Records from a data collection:
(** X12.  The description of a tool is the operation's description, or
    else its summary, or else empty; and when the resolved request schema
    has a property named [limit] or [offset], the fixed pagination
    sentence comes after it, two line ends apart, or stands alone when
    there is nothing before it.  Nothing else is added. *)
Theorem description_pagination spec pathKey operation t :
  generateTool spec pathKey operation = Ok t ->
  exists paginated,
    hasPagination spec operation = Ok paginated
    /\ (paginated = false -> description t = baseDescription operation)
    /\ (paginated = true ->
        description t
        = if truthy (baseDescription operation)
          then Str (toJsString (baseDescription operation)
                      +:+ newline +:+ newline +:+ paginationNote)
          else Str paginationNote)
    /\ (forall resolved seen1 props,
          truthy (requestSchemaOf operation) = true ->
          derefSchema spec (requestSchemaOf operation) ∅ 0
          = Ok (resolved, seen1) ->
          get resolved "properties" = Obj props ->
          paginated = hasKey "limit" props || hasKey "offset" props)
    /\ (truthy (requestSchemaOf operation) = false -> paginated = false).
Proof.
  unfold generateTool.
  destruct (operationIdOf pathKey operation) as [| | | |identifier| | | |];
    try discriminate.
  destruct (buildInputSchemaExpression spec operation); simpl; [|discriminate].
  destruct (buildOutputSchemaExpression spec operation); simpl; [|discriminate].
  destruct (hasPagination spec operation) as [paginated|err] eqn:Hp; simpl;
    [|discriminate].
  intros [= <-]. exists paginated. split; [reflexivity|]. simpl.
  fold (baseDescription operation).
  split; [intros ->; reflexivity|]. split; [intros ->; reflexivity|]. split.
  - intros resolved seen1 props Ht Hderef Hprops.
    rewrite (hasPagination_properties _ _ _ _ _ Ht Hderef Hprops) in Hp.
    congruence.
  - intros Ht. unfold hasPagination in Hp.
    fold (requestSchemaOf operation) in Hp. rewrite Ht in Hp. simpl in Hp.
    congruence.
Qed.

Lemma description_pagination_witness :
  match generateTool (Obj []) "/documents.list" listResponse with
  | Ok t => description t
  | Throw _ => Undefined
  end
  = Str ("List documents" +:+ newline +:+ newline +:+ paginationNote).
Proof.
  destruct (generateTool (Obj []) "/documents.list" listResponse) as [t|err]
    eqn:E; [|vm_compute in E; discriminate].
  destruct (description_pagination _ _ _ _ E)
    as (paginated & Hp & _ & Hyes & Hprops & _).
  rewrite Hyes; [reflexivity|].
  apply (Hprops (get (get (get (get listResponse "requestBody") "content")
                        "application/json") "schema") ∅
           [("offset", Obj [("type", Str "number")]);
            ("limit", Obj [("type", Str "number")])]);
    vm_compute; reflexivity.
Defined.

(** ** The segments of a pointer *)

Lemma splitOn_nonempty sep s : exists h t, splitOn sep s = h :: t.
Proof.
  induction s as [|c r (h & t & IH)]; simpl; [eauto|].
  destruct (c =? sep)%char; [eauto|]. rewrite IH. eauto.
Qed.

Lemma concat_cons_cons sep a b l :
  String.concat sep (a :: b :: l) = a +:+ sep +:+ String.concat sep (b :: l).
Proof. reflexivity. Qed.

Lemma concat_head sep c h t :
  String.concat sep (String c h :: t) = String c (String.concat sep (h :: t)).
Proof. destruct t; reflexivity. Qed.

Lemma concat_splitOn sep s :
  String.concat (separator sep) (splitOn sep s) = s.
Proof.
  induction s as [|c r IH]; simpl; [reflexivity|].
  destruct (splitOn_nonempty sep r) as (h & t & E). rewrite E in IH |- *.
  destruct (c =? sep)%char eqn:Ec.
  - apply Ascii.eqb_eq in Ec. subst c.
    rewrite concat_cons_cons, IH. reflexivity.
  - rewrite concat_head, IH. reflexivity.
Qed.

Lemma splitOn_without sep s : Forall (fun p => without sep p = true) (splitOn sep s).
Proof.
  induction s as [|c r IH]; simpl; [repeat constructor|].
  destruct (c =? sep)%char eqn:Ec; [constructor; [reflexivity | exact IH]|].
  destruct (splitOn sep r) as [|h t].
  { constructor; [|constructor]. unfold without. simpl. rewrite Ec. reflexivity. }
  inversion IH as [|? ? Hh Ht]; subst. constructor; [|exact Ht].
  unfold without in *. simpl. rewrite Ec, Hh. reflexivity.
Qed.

---

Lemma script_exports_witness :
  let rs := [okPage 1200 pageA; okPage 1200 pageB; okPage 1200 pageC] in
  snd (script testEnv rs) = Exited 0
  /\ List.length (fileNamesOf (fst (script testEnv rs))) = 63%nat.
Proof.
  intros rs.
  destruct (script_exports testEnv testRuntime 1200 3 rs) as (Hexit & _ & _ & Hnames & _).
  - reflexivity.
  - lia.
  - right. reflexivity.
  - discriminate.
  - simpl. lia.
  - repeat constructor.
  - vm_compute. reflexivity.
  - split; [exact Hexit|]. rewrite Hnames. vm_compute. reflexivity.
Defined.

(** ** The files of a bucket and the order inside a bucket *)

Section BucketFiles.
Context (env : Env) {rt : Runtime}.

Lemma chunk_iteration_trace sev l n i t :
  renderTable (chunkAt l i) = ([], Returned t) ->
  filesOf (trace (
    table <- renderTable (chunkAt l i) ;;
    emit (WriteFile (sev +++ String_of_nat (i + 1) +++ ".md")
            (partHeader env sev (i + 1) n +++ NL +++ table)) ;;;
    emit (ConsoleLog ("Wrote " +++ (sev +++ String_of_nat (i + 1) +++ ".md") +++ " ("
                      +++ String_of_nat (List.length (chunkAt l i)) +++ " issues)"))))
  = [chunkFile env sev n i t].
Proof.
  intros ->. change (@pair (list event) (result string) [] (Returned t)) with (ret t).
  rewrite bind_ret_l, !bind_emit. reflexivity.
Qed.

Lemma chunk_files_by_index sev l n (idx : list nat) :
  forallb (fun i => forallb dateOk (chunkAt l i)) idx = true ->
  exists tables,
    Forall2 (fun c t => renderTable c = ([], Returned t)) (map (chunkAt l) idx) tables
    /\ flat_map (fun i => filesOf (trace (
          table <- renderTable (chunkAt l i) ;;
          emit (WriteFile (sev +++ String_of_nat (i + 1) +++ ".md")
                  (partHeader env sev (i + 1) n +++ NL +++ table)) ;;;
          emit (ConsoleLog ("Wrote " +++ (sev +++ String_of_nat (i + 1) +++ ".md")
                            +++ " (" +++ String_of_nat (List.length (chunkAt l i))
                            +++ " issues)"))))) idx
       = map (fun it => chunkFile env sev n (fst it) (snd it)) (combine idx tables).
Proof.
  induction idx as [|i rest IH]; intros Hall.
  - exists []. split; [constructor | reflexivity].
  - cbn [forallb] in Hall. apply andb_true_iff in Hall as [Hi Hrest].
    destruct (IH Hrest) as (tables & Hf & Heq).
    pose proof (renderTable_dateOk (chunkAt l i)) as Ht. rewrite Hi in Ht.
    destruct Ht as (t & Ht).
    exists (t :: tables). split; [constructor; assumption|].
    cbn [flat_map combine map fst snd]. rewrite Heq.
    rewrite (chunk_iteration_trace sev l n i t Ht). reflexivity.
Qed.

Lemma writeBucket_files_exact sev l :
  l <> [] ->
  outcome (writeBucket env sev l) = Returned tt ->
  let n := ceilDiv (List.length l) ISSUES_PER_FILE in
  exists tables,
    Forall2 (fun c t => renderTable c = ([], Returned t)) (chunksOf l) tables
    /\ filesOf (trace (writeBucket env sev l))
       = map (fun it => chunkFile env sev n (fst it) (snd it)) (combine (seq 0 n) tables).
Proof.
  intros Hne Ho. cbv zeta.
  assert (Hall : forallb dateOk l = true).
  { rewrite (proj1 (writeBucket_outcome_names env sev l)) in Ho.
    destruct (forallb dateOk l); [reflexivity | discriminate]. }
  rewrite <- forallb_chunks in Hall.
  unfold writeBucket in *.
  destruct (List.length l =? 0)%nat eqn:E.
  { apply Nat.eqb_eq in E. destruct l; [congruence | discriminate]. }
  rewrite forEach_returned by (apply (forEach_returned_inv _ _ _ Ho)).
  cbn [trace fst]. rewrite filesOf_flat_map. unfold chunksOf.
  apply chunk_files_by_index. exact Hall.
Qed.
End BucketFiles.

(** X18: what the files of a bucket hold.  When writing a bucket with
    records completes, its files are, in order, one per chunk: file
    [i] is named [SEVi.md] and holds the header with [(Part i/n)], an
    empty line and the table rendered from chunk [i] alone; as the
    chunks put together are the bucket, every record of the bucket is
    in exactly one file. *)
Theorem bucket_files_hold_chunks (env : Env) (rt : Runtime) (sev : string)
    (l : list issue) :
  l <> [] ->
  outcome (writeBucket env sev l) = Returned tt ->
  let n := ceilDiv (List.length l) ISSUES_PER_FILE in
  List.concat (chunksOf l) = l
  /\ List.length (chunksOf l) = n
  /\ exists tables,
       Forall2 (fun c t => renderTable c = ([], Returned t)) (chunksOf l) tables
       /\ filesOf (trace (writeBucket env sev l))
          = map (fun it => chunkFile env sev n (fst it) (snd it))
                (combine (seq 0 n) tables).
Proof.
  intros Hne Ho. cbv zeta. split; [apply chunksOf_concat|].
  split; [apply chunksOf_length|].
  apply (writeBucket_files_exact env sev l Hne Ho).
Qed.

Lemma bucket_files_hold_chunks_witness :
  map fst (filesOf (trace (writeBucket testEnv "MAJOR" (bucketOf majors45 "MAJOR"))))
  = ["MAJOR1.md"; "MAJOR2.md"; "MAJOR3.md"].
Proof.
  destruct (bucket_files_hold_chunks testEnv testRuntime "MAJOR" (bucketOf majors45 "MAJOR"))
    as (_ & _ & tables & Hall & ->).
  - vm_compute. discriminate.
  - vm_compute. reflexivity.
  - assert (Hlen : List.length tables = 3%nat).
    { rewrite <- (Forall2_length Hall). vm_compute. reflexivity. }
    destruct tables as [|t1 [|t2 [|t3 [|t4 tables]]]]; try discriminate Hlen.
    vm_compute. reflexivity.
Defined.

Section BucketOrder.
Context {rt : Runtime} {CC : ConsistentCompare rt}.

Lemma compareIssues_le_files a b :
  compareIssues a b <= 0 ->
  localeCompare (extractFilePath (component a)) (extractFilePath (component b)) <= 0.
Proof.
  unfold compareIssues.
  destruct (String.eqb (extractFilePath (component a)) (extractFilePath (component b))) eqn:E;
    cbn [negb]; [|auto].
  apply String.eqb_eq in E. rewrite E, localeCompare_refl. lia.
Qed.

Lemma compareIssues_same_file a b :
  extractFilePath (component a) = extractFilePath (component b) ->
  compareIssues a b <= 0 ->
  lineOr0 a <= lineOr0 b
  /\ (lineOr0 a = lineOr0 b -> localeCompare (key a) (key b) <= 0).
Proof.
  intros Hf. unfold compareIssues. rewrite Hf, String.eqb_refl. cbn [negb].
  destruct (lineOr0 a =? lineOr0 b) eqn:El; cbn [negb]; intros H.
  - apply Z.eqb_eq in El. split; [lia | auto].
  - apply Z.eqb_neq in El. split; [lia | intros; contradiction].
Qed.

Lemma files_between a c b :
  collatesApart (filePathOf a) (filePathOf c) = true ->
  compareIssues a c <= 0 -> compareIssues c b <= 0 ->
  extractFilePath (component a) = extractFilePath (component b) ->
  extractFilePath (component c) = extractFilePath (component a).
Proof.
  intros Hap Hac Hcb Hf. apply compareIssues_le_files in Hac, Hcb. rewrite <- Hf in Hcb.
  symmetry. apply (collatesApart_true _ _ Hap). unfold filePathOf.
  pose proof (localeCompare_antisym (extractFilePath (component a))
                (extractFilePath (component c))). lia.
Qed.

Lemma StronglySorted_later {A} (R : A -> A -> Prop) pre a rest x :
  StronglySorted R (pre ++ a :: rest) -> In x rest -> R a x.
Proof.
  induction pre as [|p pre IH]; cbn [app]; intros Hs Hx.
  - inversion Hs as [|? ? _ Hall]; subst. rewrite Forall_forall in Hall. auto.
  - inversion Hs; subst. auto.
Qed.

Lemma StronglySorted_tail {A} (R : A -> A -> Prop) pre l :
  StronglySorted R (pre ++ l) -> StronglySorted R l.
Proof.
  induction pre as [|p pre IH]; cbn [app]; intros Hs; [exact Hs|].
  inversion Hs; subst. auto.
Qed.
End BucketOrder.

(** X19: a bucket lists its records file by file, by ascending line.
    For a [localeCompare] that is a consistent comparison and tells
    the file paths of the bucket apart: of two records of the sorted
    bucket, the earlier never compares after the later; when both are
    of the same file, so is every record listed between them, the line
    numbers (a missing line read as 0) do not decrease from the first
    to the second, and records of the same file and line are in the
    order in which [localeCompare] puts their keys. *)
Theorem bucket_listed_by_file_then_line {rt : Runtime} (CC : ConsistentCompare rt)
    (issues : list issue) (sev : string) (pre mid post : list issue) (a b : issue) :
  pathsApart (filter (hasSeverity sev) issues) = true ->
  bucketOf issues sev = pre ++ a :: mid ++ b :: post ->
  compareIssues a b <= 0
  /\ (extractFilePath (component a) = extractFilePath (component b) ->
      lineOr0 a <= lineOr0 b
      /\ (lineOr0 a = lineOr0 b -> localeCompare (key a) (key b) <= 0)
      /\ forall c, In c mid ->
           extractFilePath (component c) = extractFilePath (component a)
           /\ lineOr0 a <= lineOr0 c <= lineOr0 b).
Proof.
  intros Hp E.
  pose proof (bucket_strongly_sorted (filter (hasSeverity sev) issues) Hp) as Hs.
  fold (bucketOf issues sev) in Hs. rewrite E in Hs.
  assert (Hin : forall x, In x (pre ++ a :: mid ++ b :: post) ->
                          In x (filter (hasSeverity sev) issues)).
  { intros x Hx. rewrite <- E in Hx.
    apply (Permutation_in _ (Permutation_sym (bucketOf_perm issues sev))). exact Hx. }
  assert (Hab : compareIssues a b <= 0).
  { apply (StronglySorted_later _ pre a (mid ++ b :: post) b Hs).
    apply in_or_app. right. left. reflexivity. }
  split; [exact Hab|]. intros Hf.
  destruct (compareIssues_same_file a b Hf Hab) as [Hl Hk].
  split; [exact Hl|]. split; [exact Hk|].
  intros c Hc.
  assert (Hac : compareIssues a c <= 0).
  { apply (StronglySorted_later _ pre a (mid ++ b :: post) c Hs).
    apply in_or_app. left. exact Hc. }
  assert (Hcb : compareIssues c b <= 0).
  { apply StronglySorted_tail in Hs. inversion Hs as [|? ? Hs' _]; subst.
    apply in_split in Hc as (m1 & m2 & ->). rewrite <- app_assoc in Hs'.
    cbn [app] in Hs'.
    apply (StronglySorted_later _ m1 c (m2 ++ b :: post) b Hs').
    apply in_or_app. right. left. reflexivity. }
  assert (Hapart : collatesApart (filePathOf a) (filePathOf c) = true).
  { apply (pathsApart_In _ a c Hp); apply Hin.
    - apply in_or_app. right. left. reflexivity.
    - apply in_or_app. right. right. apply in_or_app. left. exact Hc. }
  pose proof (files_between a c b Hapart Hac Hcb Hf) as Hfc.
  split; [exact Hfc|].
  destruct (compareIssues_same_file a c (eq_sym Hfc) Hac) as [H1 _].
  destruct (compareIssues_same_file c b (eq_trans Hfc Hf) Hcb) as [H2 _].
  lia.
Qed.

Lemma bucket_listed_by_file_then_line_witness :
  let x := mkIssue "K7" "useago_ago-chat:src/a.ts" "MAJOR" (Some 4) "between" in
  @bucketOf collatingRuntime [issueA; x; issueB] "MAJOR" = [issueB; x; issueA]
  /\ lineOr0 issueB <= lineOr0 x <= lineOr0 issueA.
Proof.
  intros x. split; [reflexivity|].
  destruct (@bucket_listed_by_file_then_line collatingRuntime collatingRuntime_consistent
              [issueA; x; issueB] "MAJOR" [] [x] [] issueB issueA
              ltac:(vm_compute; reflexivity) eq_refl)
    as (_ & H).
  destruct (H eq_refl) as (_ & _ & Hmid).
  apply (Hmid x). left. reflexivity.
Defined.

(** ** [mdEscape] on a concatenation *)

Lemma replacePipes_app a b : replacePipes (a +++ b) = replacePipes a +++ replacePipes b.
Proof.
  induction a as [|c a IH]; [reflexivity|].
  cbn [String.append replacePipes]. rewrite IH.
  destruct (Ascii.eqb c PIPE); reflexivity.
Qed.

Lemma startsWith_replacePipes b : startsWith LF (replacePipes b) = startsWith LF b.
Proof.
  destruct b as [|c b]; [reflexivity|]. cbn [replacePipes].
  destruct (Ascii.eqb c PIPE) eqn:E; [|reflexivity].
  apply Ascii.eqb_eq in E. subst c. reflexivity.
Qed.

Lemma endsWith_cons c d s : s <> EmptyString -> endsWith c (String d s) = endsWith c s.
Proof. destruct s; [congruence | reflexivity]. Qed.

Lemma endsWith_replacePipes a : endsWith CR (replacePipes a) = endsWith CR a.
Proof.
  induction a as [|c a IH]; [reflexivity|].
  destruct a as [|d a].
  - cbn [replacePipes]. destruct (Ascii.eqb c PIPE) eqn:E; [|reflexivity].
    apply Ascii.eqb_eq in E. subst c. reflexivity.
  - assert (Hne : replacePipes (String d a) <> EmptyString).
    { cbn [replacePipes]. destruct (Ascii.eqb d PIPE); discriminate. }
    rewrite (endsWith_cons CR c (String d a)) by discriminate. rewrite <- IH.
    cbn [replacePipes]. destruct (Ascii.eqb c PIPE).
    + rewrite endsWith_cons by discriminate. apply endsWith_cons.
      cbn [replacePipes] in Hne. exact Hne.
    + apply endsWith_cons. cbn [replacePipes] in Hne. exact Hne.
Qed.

## [TASK ITEM]
Would you print exactly, and only, the lines of the data above from the line with "(paginated = true ->" through the line with "intros [= <-].", inclusive?

## [WRITTEN SOLUTION]
    /\ (paginated = true ->
        description t
        = if truthy (baseDescription operation)
          then Str (toJsString (baseDescription operation)
                      +:+ newline +:+ newline +:+ paginationNote)
          else Str paginationNote)
    /\ (forall resolved seen1 props,
          truthy (requestSchemaOf operation) = true ->
          derefSchema spec (requestSchemaOf operation) ∅ 0
          = Ok (resolved, seen1) ->
          get resolved "properties" = Obj props ->
          paginated = hasKey "limit" props || hasKey "offset" props)
    /\ (truthy (requestSchemaOf operation) = false -> paginated = false).
Proof.
  unfold generateTool.
  destruct (operationIdOf pathKey operation) as [| | | |identifier| | | |];
    try discriminate.
  destruct (buildInputSchemaExpression spec operation); simpl; [|discriminate].
  destruct (buildOutputSchemaExpression spec operation); simpl; [|discriminate].
  destruct (hasPagination spec operation) as [paginated|err] eqn:Hp; simpl;
    [|discriminate].
  intros [= <-]. exists paginated. split; [reflexivity|]. simpl.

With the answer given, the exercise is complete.